Segment Start: GIVEN DATA

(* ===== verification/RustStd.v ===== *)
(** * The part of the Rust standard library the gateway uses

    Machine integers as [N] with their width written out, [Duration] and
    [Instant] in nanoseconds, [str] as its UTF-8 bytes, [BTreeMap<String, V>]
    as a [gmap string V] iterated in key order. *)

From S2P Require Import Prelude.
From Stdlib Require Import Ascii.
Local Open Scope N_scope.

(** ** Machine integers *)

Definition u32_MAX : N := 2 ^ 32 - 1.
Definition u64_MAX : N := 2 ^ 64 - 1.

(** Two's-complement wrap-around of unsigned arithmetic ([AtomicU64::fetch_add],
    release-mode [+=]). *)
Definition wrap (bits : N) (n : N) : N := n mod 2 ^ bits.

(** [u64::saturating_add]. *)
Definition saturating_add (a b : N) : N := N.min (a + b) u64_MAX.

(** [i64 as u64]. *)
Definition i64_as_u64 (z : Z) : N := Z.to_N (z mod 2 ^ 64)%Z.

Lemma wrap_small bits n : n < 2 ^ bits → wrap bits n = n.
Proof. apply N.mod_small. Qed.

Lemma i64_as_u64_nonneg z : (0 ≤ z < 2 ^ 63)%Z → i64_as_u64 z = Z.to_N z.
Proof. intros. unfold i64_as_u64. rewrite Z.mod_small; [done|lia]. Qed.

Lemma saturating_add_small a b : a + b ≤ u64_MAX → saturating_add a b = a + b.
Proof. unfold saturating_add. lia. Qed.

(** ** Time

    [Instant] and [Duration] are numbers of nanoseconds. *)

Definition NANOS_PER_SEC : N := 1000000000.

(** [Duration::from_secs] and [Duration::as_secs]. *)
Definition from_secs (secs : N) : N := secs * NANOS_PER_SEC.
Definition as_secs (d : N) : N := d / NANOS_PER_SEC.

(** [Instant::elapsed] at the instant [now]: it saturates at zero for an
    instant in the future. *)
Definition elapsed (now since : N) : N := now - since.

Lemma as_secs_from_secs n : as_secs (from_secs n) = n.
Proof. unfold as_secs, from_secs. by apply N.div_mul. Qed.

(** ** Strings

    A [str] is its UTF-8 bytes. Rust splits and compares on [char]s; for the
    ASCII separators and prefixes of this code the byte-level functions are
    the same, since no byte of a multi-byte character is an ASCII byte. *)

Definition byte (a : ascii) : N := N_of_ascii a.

Segment End: GIVEN DATA

• **TASK GOAL**
For this exercise, retype the complete listing exactly.

• **OUTPUT OF THE EXERCISE**
(* ===== verification/RustStd.v ===== *)
(** * The part of the Rust standard library the gateway uses

    Machine integers as [N] with their width written out, [Duration] and
    [Instant] in nanoseconds, [str] as its UTF-8 bytes, [BTreeMap<String, V>]
    as a [gmap string V] iterated in key order. *)

From S2P Require Import Prelude.
From Stdlib Require Import Ascii.
Local Open Scope N_scope.

(** ** Machine integers *)

Definition u32_MAX : N := 2 ^ 32 - 1.
Definition u64_MAX : N := 2 ^ 64 - 1.

(** Two's-complement wrap-around of unsigned arithmetic ([AtomicU64::fetch_add],
    release-mode [+=]). *)
Definition wrap (bits : N) (n : N) : N := n mod 2 ^ bits.

(** [u64::saturating_add]. *)
Definition saturating_add (a b : N) : N := N.min (a + b) u64_MAX.

(** [i64 as u64]. *)
Definition i64_as_u64 (z : Z) : N := Z.to_N (z mod 2 ^ 64)%Z.

Lemma wrap_small bits n : n < 2 ^ bits → wrap bits n = n.
Proof. apply N.mod_small. Qed.

Lemma i64_as_u64_nonneg z : (0 ≤ z < 2 ^ 63)%Z → i64_as_u64 z = Z.to_N z.
Proof. intros. unfold i64_as_u64. rewrite Z.mod_small; [done|lia]. Qed.

Lemma saturating_add_small a b : a + b ≤ u64_MAX → saturating_add a b = a + b.
Proof. unfold saturating_add. lia. Qed.

(** ** Time

    [Instant] and [Duration] are numbers of nanoseconds. *)

Definition NANOS_PER_SEC : N := 1000000000.

(** [Duration::from_secs] and [Duration::as_secs]. *)
Definition from_secs (secs : N) : N := secs * NANOS_PER_SEC.
Definition as_secs (d : N) : N := d / NANOS_PER_SEC.

(** [Instant::elapsed] at the instant [now]: it saturates at zero for an
    instant in the future. *)
Definition elapsed (now since : N) : N := now - since.

Lemma as_secs_from_secs n : as_secs (from_secs n) = n.
Proof. unfold as_secs, from_secs. by apply N.div_mul. Qed.

(** ** Strings

    A [str] is its UTF-8 bytes. Rust splits and compares on [char]s; for the
    ASCII separators and prefixes of this code the byte-level functions are
    the same, since no byte of a multi-byte character is an ASCII byte. *)

Definition byte (a : ascii) : N := N_of_ascii a.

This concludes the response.